**TASK DIRECTIONS:** How many lines in the entries below contain "both"? Answer with the number only.

------------------------------------------------

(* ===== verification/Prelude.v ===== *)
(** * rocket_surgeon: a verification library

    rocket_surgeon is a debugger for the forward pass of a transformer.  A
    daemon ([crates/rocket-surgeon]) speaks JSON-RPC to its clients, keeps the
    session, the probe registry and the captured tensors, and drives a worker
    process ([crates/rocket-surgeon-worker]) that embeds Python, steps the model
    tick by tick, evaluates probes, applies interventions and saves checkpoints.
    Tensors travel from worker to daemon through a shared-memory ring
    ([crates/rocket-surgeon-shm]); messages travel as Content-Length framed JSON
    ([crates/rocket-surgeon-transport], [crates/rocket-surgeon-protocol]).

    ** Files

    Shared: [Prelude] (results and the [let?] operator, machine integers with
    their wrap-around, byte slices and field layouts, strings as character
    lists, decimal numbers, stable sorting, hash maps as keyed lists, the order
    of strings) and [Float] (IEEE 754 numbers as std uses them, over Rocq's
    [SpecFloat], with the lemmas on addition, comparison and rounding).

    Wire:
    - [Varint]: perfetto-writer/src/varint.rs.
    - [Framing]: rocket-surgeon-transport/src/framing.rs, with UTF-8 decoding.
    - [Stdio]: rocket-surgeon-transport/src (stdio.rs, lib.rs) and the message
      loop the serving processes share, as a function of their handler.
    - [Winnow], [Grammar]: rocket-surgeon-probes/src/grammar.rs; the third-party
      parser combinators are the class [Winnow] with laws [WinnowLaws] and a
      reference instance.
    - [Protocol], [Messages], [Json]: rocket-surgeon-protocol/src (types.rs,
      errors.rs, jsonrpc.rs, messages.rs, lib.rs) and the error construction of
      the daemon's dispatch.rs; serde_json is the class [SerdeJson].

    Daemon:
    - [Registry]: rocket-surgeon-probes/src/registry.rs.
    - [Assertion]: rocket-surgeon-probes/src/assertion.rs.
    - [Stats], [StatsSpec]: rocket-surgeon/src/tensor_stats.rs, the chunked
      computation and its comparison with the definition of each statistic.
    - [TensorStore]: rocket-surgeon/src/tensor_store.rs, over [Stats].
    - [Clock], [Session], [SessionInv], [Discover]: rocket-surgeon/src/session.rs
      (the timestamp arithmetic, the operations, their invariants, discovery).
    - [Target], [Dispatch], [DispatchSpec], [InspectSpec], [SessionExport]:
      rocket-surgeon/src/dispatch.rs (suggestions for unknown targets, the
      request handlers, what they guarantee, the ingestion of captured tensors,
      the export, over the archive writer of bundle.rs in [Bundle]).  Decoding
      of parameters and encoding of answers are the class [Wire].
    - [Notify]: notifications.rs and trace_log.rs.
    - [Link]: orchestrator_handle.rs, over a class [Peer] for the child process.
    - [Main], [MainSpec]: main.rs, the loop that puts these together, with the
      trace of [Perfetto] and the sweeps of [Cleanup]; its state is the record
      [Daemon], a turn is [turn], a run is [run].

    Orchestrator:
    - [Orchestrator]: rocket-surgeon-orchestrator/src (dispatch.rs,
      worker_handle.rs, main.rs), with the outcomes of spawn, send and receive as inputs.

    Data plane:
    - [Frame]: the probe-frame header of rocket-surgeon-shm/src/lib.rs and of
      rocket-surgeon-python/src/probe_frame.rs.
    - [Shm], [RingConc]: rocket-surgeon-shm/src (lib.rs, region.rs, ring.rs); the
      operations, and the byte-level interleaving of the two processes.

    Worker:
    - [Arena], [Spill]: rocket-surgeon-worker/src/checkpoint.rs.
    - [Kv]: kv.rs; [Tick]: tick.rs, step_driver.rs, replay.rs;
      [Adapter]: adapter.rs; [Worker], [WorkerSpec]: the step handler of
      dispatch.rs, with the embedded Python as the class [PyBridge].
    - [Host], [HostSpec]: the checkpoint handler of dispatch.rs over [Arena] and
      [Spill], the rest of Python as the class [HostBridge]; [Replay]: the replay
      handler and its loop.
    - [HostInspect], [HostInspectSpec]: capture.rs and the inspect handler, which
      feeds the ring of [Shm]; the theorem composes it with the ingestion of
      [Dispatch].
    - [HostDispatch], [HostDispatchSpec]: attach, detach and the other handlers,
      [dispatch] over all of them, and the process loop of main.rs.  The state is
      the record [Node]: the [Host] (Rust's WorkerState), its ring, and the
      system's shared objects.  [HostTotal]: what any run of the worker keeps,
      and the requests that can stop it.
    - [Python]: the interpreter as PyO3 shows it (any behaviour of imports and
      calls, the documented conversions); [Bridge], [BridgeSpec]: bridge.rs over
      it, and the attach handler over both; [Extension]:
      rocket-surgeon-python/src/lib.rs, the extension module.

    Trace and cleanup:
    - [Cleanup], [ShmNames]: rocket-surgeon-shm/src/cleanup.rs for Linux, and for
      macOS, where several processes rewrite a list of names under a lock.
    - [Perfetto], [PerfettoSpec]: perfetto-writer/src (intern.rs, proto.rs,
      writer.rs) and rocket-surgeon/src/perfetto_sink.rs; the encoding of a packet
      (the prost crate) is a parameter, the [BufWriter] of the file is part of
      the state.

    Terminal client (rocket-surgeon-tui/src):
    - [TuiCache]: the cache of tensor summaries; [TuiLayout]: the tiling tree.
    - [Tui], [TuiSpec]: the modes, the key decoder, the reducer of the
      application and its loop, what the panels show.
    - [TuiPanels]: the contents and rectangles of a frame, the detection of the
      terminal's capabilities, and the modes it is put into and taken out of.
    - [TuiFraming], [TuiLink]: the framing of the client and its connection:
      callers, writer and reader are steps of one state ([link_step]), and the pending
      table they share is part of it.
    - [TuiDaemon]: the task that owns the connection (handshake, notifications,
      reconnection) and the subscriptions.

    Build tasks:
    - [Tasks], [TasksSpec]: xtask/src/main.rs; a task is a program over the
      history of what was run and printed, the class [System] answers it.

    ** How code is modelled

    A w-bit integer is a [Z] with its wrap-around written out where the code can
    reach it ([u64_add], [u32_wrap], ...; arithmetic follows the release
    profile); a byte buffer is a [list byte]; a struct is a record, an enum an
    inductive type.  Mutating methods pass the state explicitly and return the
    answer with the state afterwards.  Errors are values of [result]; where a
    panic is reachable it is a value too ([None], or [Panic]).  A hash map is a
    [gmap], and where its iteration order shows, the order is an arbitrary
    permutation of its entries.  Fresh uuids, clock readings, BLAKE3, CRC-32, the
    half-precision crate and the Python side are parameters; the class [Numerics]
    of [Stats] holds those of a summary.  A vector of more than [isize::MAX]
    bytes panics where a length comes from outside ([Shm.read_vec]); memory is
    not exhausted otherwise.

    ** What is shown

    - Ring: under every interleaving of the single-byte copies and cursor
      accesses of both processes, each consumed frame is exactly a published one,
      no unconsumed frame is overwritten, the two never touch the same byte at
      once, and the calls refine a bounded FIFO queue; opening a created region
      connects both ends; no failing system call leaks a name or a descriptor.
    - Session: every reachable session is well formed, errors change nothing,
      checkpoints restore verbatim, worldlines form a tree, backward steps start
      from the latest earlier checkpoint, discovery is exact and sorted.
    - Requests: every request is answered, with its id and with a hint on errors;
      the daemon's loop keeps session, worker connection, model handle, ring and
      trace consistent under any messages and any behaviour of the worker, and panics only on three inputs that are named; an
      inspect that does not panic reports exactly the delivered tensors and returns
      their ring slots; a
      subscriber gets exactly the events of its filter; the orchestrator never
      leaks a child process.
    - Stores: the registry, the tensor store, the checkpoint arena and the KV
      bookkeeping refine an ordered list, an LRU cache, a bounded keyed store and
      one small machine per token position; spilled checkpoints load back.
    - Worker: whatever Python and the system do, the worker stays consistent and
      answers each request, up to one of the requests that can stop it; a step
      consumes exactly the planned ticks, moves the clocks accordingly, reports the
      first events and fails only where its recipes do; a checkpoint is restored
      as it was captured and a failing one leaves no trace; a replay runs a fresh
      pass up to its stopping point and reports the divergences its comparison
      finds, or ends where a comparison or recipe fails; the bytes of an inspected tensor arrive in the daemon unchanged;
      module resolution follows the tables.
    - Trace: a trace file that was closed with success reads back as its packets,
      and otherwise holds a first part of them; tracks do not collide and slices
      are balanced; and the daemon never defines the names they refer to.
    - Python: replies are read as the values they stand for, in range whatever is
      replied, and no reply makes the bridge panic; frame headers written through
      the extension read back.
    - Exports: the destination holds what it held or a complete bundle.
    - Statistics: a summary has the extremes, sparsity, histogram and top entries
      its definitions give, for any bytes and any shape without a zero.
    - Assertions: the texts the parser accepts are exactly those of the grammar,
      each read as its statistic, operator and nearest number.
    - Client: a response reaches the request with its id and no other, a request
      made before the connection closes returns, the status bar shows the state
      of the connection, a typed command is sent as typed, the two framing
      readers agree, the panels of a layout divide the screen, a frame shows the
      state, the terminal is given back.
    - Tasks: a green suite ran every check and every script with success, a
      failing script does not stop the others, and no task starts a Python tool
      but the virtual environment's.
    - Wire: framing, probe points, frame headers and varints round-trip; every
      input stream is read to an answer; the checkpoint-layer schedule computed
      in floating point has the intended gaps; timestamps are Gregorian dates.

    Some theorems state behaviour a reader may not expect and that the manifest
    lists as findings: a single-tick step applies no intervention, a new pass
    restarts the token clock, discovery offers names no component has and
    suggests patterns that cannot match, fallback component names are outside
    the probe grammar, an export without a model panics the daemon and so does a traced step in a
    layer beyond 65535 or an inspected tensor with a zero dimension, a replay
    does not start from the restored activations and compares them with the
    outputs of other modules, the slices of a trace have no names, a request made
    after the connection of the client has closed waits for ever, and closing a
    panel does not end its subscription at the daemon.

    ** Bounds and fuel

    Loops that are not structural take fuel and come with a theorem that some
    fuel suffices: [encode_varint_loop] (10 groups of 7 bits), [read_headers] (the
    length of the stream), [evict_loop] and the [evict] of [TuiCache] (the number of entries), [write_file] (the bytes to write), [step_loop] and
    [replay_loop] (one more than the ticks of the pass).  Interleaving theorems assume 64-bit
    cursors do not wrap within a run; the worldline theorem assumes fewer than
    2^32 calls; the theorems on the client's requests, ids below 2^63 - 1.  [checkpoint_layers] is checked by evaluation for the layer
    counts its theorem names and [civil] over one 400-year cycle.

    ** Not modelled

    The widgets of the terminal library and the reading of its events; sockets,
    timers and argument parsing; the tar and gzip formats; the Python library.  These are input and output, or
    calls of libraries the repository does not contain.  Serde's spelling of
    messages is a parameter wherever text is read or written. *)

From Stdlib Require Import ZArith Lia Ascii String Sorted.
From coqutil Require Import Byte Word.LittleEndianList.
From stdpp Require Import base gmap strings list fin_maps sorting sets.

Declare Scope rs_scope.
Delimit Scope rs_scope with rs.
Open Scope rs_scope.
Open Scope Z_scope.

------------------------------------------------

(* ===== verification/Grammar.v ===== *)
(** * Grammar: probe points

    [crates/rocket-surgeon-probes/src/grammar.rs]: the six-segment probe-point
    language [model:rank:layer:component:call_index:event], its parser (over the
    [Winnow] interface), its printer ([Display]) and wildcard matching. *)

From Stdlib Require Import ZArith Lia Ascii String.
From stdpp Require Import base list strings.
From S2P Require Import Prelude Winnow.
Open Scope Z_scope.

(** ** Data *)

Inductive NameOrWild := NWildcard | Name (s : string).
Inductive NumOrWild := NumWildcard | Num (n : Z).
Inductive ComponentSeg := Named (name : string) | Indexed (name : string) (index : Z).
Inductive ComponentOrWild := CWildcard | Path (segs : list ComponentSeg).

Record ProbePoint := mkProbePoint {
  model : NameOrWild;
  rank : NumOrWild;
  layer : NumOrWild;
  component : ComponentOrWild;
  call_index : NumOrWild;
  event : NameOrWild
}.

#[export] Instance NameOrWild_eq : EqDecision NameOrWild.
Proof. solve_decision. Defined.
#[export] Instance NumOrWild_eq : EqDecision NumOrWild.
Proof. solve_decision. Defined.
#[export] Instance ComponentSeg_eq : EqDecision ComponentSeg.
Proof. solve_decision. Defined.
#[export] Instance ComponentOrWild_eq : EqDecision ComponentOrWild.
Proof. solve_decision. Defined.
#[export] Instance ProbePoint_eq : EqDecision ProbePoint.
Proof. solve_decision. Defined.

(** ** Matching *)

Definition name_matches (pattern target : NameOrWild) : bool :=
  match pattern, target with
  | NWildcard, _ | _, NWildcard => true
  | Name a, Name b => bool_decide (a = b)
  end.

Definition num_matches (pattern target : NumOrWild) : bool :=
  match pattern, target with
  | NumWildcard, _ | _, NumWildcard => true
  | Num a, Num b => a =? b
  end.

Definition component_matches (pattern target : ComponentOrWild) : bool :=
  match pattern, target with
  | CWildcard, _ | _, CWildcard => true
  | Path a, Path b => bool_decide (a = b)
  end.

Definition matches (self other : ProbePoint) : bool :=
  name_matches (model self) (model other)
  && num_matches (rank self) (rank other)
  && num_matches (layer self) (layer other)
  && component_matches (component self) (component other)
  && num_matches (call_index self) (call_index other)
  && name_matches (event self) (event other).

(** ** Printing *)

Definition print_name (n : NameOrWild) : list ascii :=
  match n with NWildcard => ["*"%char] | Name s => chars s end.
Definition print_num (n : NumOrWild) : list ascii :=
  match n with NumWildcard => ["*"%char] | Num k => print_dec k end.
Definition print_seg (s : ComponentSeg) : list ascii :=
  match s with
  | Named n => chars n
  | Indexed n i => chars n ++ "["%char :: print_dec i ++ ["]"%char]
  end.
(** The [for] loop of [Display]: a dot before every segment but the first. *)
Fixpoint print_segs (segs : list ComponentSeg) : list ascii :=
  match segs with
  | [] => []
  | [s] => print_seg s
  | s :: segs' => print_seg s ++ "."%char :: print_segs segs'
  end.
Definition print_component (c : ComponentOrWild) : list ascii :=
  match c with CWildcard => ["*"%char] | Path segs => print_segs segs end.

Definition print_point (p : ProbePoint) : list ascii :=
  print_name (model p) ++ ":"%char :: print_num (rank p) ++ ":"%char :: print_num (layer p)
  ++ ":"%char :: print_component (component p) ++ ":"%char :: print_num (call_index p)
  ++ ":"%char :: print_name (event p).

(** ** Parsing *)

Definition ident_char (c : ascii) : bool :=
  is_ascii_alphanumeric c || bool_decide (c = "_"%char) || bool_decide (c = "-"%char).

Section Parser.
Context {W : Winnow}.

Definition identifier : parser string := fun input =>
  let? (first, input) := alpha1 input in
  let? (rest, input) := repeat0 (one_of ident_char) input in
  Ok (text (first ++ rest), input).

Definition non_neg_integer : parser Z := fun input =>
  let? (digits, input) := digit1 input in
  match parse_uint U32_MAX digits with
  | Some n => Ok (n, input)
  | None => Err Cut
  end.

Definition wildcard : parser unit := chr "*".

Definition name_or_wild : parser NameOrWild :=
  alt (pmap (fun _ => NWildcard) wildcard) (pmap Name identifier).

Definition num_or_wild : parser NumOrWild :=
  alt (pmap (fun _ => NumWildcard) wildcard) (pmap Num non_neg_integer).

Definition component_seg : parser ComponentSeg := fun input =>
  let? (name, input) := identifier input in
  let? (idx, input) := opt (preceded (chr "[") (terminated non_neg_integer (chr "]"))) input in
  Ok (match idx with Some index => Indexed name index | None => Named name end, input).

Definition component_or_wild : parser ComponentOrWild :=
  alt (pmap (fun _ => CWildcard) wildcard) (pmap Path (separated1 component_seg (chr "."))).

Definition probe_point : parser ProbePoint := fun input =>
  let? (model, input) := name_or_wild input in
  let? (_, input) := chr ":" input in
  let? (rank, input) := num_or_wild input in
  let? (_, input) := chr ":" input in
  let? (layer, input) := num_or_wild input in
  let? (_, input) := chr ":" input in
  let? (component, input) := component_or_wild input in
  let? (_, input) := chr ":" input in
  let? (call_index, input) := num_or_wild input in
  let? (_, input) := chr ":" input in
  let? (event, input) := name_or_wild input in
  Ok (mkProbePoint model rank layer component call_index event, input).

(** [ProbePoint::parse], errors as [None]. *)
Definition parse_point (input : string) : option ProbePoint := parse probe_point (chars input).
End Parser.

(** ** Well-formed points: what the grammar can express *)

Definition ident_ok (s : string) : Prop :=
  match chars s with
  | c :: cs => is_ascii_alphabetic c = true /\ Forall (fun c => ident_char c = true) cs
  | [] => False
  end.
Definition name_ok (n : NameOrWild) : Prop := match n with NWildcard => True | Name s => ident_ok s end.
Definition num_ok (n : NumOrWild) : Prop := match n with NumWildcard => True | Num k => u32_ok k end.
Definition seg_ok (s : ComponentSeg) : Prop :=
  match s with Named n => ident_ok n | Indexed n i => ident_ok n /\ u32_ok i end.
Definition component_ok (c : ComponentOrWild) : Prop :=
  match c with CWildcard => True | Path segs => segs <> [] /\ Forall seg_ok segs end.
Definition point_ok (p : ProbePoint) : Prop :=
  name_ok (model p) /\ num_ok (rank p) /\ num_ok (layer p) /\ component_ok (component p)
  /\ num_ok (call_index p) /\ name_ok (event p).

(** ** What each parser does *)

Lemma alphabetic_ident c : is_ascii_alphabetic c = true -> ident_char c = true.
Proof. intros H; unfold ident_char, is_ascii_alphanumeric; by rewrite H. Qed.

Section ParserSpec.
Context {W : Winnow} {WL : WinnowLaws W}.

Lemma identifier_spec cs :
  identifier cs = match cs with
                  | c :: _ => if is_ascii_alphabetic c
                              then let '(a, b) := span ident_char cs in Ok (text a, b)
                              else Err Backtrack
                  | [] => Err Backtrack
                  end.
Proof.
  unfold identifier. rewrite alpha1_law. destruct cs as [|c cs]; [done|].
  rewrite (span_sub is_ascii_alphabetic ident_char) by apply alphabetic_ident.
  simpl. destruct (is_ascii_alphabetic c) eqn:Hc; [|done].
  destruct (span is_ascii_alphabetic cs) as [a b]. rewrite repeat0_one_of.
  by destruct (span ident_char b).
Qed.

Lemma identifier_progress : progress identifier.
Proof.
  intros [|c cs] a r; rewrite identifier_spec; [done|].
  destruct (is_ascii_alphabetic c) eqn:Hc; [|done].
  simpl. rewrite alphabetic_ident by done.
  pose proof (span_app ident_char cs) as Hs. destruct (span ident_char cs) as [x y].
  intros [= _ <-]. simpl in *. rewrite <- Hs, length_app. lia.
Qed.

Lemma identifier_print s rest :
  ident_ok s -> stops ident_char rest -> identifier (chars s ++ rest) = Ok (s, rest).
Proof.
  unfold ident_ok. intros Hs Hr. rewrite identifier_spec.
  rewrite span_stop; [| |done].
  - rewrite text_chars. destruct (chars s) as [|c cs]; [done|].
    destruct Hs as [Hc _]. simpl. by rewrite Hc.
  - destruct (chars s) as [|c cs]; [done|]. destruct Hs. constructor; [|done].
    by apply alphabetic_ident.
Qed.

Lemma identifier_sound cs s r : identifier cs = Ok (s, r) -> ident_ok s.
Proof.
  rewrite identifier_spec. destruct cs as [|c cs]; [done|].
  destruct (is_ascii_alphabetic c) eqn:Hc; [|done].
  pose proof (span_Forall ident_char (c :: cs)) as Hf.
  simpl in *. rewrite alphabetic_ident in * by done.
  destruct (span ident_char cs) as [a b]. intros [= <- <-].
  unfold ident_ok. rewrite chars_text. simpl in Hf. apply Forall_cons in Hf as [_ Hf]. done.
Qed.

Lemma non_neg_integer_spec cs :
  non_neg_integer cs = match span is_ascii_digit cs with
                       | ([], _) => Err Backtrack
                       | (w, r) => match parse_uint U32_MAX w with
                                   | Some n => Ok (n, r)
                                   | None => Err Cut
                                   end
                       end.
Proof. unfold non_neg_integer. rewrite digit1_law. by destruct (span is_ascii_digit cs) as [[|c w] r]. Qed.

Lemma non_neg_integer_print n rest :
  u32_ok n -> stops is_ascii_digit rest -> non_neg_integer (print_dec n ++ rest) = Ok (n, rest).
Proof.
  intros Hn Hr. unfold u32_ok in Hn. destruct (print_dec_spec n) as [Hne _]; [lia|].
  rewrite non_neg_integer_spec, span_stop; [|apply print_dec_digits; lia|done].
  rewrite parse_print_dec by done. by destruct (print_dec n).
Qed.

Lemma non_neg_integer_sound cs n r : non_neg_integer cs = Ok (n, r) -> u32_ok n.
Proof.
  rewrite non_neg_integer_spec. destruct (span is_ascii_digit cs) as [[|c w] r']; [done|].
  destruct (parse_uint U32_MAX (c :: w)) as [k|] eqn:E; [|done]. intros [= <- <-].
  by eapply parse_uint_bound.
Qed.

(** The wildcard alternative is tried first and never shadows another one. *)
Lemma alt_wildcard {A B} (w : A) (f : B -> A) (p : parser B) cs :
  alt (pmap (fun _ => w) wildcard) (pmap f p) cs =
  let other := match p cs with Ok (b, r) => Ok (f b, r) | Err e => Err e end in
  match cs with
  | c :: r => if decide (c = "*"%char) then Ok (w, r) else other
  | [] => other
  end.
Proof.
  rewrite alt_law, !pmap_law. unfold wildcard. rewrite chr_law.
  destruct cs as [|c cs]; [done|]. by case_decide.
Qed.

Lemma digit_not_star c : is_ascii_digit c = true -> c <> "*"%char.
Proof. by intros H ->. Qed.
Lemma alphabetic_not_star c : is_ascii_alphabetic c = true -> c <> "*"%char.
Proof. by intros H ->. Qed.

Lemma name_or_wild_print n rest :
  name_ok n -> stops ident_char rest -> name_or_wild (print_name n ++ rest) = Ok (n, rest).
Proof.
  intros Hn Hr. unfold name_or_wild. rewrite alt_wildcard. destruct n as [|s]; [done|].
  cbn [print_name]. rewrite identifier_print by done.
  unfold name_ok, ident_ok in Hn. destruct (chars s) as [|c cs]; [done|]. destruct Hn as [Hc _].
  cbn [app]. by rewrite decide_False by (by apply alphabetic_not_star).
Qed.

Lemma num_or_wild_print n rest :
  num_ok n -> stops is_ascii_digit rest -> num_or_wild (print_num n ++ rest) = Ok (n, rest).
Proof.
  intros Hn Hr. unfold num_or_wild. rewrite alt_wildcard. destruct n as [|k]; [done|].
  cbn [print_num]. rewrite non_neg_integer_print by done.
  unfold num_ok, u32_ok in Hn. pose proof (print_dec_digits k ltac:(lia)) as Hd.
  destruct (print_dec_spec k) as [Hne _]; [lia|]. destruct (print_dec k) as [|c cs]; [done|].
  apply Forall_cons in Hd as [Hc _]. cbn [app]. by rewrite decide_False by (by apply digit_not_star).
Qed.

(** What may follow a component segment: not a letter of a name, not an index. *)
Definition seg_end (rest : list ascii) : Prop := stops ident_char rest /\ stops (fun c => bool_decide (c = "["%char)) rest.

------------------------------------------------

**RESULT OF THE TASK:** 3